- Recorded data
(** Opening, the driver's control function, a command it does not know, closing. *)
Lemma with_rtc_run c1 c2 sec r s (h : RTC_Hw -> RTC_Hw) w :
  plain (tw_device w device_rtc) -> control (tw_device w device_rtc) = Some NU_RTC_CONTROL ->
  c2 <> RT_DEVICE_CTRL_RTC_GET_TIME -> c2 <> RT_DEVICE_CTRL_RTC_SET_TIME ->
  (forall w', tw_hw w' = tw_hw w ->
     nu_rtc_control hw in_tm (Some device_rtc) c1 (Some sec) w' = Ret ((r, Some s), set_tw_hw (h (tw_hw w)) w')) ->
  with_rtc hw in_tm device_rtc c1 c2 sec w = Ret ((r, Some s), set_tw_hw (h (tw_hw w)) (released w)).
Proof.
  intros Hp Hc Hg Hs Hcall. unfold with_rtc.
  destruct (opened_facts _ Hp) as (Ht & Hoc & Hcl & Hr).
  rewrite (bind_Ret _ _ _ _ _ (rt_device_open_plain (Devices0 := rtc_devices hw in_tm) device_rtc 0 w Hp)).
  set (w1 := set_device device_rtc (opened 0 (device w device_rtc)) w).
  assert (Hd1 : device (Devices := rtc_devices hw in_tm) w1 device_rtc = opened 0 (tw_device w device_rtc))
    by (apply (device_set_eq (Devices0 := rtc_devices hw in_tm))).
  assert (Hw1 : tw_hw w1 = tw_hw w) by done. cbn [Z.eqb RT_EOK].
  rewrite (bind_Ret _ _ _ (r, Some s) (set_tw_hw (h (tw_hw w)) w1)); cycle 1.
  { rewrite (rt_device_control_call _ _ _ NU_RTC_CONTROL);
      [by apply Hcall|by rewrite Hd1|rewrite Hd1; congruence]. }
  cbn beta iota. set (w2 := set_tw_hw (h (tw_hw w)) w1).
  assert (Hd2 : device (Devices := rtc_devices hw in_tm) w2 device_rtc = opened 0 (tw_device w device_rtc)) by done.
  rewrite (bind_Ret _ _ _ (RT_EOK, Some s) w2); cycle 1.
  { rewrite (rt_device_control_call _ _ _ NU_RTC_CONTROL);
      [by apply (control_other hw in_tm)|by rewrite Hd2|rewrite Hd2; congruence]. }
  cbn beta iota.
  erewrite bind_Ret; cycle 1.
  { apply rt_device_close_plain; rewrite Hd2; done. }
  rewrite Hd2. unfold ret. do 2 f_equal. unfold w2, w1, released.
  cbn. by rewrite insert_insert_eq.
Qed.

Lemma ready_released h w :
  rtc_ready w -> moves h = [] -> rtc_ready (set_tw_hw h (released w)).
Proof.
  intros (Hp & Hc & Hg & Hs & _) Hm.
  destruct (closed_opened 0 _ Hp) as (Hp' & Hc' & Hn & _).
  assert (Hd : tw_device (set_tw_hw h (released w)) device_rtc = closed (opened 0 (tw_device w device_rtc)))
    by (unfold tw_device; cbn; by rewrite lookup_insert_eq).
  assert (Hnames : forall i, obj_name (tw_device (set_tw_hw h (released w)) i) = obj_name (tw_device w i)).
  { intros i. destruct (decide (i = device_rtc)) as [->|Hi]; [by rewrite Hd|].
    unfold tw_device. cbn. by rewrite lookup_insert_ne by done. }
  split_and!; [by rewrite Hd|by rewrite Hd, Hc'| | |done].
  - by apply (finds_same _ w).
  - by apply (finds_same _ w).
Qed.

Lemma ready_get_cache w : rtc_ready w -> rtc_ready (set_get_cache (Some device_rtc) w).
Proof.
  intros (Hp & Hc & Hg & Hs & Hm). split_and!; [done|done|by left| |done]. by apply (finds_same _ w).
Qed.

Lemma ready_set_cache w : rtc_ready w -> rtc_ready (set_set_cache (Some device_rtc) w).
Proof.
  intros (Hp & Hc & Hg & Hs & Hm). split_and!; [done|done| |by left|done]. by apply (finds_same _ w).
Qed.

Lemma ready_errno e w : rtc_ready w -> rtc_ready (set_tw_errno e w).
Proof. by destruct w. Qed.

Lemma get_timeval_run t tv w :
  rtc_ready w -> t_lower <= t <= t_upper -> clock_reads (tw_hw w) t ->
  exists w', get_timeval hw in_tm (Some tv) w = Ret ((RT_EOK, Some (t, 0)), w') /\
             tw_hw w' = tw_hw w /\ rtc_ready w'.
Proof.
  intros Hr Ht Hc. unfold get_timeval.
  destruct (cached_find_run get_cache set_get_cache w) as (w1 & E & Hw1); [apply Hr|].
  assert (H1 : rtc_ready w1 /\ tw_hw w1 = tw_hw w)
    by (destruct Hw1 as [->| ->]; [done|by split; [apply ready_get_cache|]]).
  destruct H1 as [Hr1 Eh]. rewrite (bind_Ret _ _ _ _ _ E).
  rewrite (bind_Ret _ _ _ _ _ (with_rtc_run RT_DEVICE_CTRL_RTC_GET_TIME
    RT_DEVICE_CTRL_RTC_GET_TIMEVAL 0 RT_EOK t (fun h => h) w1
    (proj1 Hr1) (proj1 (proj2 Hr1)) ltac:(done) ltac:(done)
    ltac:(intros w' Ew; rewrite <-Ew, set_tw_hw_id; apply control_get; [done|]; by rewrite Ew, Eh))).
  eexists. split; [reflexivity|]. split; [done|]. apply ready_released; [done|apply Hr1].
Qed.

- What is expected
Copy the records above exactly, beginning at the line that contains "assert (Hw1 : tw_hw" and stopping after the line that contains "assert (Hd2 : device".

- Answer
  assert (Hw1 : tw_hw w1 = tw_hw w) by done. cbn [Z.eqb RT_EOK].
  rewrite (bind_Ret _ _ _ (r, Some s) (set_tw_hw (h (tw_hw w)) w1)); cycle 1.
  { rewrite (rt_device_control_call _ _ _ NU_RTC_CONTROL);
      [by apply Hcall|by rewrite Hd1|rewrite Hd1; congruence]. }
  cbn beta iota. set (w2 := set_tw_hw (h (tw_hw w)) w1).
  assert (Hd2 : device (Devices := rtc_devices hw in_tm) w2 device_rtc = opened 0 (tw_device w device_rtc)) by done.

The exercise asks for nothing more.